§ Work instruction: There is material below. Print exactly the lines starting at the line with "(freshness_status binding !=?" and ending at the line with "Some field =>", ends included, and no others.

§ Material for the task:
□ □ □ □ □ □ □

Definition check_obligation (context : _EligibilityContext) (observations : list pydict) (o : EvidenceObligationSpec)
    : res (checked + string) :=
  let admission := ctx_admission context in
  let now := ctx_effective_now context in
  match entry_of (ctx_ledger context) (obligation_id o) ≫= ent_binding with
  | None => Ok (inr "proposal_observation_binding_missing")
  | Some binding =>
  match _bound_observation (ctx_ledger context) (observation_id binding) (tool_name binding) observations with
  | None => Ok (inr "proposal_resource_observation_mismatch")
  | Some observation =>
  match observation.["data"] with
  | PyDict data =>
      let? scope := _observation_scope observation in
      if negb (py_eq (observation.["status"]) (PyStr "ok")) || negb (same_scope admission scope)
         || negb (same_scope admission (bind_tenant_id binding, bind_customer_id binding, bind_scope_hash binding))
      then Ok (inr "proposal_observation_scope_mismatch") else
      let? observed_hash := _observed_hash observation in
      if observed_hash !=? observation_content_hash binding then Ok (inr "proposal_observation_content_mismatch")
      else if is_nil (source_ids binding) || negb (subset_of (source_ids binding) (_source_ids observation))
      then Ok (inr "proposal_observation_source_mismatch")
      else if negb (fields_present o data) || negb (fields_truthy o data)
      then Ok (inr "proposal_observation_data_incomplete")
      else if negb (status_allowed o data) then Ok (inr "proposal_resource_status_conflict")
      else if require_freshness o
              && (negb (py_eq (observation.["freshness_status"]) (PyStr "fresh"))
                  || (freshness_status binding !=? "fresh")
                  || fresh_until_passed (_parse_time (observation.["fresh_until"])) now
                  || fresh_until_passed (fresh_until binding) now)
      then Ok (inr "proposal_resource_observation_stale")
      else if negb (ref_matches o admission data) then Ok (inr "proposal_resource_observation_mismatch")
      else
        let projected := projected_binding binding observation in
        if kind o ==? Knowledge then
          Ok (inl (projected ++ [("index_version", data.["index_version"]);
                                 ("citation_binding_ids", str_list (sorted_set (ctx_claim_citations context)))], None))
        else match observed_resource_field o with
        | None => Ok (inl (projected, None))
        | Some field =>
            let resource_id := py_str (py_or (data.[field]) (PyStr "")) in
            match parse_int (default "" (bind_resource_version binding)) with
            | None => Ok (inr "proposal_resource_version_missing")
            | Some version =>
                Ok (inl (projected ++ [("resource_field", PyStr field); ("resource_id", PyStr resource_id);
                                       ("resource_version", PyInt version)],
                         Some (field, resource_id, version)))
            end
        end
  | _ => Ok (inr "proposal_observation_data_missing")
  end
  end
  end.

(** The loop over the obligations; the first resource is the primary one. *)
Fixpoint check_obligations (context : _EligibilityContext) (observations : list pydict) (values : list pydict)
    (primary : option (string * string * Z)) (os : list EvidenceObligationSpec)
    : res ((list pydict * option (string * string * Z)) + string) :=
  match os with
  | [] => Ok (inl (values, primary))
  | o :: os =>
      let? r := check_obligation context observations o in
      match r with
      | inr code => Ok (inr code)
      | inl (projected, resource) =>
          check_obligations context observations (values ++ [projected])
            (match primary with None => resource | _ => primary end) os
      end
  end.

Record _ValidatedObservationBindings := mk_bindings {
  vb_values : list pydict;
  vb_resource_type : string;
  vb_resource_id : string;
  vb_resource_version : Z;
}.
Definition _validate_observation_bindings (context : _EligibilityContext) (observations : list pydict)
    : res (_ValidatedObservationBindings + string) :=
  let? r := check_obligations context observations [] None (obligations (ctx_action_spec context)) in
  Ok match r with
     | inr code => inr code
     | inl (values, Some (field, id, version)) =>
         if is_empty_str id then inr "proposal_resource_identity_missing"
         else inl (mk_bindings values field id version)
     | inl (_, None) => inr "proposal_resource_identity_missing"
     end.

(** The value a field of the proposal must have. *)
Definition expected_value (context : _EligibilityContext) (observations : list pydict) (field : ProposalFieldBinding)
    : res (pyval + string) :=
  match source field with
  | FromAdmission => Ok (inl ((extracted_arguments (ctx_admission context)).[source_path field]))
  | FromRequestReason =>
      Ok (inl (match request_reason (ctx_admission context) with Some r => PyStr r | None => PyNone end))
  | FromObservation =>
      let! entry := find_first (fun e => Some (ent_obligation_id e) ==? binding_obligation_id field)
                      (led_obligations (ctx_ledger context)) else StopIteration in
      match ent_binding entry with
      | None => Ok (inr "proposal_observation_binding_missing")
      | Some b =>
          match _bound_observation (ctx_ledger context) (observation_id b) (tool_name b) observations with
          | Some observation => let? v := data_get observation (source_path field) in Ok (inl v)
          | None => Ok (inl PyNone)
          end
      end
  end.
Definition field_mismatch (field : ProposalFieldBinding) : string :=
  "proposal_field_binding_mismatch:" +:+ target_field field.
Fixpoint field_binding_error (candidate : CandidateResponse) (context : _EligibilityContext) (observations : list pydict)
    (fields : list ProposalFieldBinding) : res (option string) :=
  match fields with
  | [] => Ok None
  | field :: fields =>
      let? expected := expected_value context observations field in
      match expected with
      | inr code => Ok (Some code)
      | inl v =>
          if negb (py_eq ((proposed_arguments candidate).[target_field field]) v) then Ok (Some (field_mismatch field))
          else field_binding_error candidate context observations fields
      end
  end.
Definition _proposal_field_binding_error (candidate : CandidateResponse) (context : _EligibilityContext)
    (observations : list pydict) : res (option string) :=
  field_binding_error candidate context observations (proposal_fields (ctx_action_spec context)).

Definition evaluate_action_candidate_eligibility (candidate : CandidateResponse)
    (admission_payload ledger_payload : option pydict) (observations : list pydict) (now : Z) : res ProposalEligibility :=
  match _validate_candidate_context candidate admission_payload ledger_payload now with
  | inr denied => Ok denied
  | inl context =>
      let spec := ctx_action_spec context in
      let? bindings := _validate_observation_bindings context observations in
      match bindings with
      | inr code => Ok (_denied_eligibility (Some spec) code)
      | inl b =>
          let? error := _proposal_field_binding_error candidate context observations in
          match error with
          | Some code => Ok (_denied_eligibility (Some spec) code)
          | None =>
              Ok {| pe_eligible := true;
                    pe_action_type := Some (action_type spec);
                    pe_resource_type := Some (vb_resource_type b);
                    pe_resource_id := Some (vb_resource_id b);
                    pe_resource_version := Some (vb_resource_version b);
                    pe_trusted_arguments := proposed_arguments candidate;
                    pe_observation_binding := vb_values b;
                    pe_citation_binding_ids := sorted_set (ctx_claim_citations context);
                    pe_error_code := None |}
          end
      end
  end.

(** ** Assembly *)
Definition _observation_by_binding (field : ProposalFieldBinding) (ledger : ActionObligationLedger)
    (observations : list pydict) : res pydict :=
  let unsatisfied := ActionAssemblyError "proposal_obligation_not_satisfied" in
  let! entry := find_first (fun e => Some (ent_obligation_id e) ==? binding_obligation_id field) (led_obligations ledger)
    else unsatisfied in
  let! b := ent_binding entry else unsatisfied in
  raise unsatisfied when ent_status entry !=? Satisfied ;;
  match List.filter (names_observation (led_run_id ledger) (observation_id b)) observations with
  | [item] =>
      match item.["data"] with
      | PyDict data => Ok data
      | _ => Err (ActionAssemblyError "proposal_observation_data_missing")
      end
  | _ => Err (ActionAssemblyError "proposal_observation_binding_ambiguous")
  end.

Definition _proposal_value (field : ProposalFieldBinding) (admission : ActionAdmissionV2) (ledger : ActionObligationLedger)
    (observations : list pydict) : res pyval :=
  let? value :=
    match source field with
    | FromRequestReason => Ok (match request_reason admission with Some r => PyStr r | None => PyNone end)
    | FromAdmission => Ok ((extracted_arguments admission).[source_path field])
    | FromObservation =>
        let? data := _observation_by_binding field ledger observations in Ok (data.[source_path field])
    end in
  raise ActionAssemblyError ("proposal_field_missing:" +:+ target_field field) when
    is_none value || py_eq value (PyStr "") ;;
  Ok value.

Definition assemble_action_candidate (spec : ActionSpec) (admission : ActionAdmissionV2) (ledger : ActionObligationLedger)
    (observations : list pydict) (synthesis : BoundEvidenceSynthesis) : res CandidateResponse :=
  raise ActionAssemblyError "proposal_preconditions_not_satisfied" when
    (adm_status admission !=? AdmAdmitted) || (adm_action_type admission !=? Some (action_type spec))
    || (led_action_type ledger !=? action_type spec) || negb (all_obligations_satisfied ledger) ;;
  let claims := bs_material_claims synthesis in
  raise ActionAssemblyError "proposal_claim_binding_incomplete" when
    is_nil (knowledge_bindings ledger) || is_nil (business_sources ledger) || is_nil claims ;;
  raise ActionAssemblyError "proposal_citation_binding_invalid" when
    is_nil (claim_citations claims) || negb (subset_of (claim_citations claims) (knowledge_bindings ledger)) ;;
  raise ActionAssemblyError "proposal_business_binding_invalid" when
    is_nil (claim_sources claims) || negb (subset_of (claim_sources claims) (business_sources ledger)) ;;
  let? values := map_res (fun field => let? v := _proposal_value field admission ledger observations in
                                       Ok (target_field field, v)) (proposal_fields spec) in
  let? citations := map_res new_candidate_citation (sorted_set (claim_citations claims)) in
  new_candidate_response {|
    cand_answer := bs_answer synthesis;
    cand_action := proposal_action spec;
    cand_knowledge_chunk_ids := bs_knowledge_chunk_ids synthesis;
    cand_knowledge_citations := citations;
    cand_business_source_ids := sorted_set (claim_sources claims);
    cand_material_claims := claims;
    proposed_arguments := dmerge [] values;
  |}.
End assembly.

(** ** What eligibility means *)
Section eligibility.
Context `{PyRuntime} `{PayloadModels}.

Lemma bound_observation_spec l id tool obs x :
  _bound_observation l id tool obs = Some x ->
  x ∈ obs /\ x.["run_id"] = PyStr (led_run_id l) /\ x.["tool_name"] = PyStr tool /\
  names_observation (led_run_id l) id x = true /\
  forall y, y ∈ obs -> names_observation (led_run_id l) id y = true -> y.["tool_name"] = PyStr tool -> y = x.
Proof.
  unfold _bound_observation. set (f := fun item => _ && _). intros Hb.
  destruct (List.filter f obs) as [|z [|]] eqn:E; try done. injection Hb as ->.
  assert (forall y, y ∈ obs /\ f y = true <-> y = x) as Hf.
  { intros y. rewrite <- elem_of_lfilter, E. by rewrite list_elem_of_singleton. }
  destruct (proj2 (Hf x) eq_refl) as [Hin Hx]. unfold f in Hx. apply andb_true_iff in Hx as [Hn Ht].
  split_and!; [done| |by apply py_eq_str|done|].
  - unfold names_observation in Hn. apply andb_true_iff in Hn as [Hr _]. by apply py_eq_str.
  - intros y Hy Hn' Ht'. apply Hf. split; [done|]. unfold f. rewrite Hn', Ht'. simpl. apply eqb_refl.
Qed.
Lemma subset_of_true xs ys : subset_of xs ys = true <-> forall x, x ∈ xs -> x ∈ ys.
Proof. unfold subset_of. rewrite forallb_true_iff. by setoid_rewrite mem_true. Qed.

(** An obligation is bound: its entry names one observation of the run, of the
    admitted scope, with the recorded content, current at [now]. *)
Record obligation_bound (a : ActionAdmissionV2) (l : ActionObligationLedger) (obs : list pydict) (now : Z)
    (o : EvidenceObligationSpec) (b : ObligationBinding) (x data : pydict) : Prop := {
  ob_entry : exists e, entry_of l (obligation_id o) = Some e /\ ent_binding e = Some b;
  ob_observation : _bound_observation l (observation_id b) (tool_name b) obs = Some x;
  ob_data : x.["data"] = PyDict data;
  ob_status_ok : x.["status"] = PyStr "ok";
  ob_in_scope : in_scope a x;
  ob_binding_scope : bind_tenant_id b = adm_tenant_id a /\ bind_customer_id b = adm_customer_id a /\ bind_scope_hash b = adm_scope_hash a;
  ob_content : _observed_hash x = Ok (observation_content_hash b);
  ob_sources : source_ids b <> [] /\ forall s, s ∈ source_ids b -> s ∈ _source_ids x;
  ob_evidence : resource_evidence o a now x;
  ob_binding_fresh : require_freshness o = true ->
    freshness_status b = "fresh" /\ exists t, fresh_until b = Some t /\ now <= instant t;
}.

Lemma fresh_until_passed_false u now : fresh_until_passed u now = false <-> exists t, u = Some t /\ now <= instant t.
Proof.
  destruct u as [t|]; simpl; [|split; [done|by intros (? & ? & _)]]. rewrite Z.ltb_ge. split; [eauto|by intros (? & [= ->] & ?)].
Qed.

□ □ □ □ □ □ □

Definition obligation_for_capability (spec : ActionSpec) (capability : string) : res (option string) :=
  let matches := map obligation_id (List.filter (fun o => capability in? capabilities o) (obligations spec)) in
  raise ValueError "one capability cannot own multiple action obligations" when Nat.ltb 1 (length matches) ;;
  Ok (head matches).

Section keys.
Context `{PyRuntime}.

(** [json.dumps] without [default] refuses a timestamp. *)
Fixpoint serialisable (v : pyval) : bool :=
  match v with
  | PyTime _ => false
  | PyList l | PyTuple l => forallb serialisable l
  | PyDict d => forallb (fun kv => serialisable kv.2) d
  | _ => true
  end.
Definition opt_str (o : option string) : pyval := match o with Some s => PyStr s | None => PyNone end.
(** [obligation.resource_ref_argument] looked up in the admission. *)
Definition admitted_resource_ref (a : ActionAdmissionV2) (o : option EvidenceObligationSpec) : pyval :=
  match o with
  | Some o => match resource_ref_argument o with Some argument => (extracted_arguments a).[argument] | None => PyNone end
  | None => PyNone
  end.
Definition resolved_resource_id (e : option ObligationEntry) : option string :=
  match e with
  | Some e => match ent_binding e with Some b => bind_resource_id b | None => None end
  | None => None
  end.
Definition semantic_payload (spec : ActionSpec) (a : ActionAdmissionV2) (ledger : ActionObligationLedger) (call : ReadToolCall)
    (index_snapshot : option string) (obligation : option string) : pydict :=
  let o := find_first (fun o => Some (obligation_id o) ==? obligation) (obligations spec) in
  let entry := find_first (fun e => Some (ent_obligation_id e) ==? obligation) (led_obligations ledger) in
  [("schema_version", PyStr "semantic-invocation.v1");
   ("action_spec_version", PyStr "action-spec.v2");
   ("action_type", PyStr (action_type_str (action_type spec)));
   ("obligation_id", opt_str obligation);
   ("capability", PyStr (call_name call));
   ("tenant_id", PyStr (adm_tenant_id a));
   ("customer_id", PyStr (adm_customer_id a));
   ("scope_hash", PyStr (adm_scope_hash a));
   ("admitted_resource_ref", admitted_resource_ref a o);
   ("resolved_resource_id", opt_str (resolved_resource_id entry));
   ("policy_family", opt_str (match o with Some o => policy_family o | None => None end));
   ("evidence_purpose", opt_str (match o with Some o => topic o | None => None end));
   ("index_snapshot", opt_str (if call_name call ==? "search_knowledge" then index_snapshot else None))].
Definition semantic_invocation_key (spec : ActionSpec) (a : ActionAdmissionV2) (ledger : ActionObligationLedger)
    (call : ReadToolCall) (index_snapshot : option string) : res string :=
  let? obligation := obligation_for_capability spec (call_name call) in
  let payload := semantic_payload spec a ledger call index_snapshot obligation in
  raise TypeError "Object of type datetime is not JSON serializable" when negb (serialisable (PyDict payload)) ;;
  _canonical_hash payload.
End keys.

□ □ □ □ □ □ □

§ Exercise result:
                  || (freshness_status binding !=? "fresh")
                  || fresh_until_passed (_parse_time (observation.["fresh_until"])) now
                  || fresh_until_passed (fresh_until binding) now)
      then Ok (inr "proposal_resource_observation_stale")
      else if negb (ref_matches o admission data) then Ok (inr "proposal_resource_observation_mismatch")
      else
        let projected := projected_binding binding observation in
        if kind o ==? Knowledge then
          Ok (inl (projected ++ [("index_version", data.["index_version"]);
                                 ("citation_binding_ids", str_list (sorted_set (ctx_claim_citations context)))], None))
        else match observed_resource_field o with
        | None => Ok (inl (projected, None))
        | Some field =>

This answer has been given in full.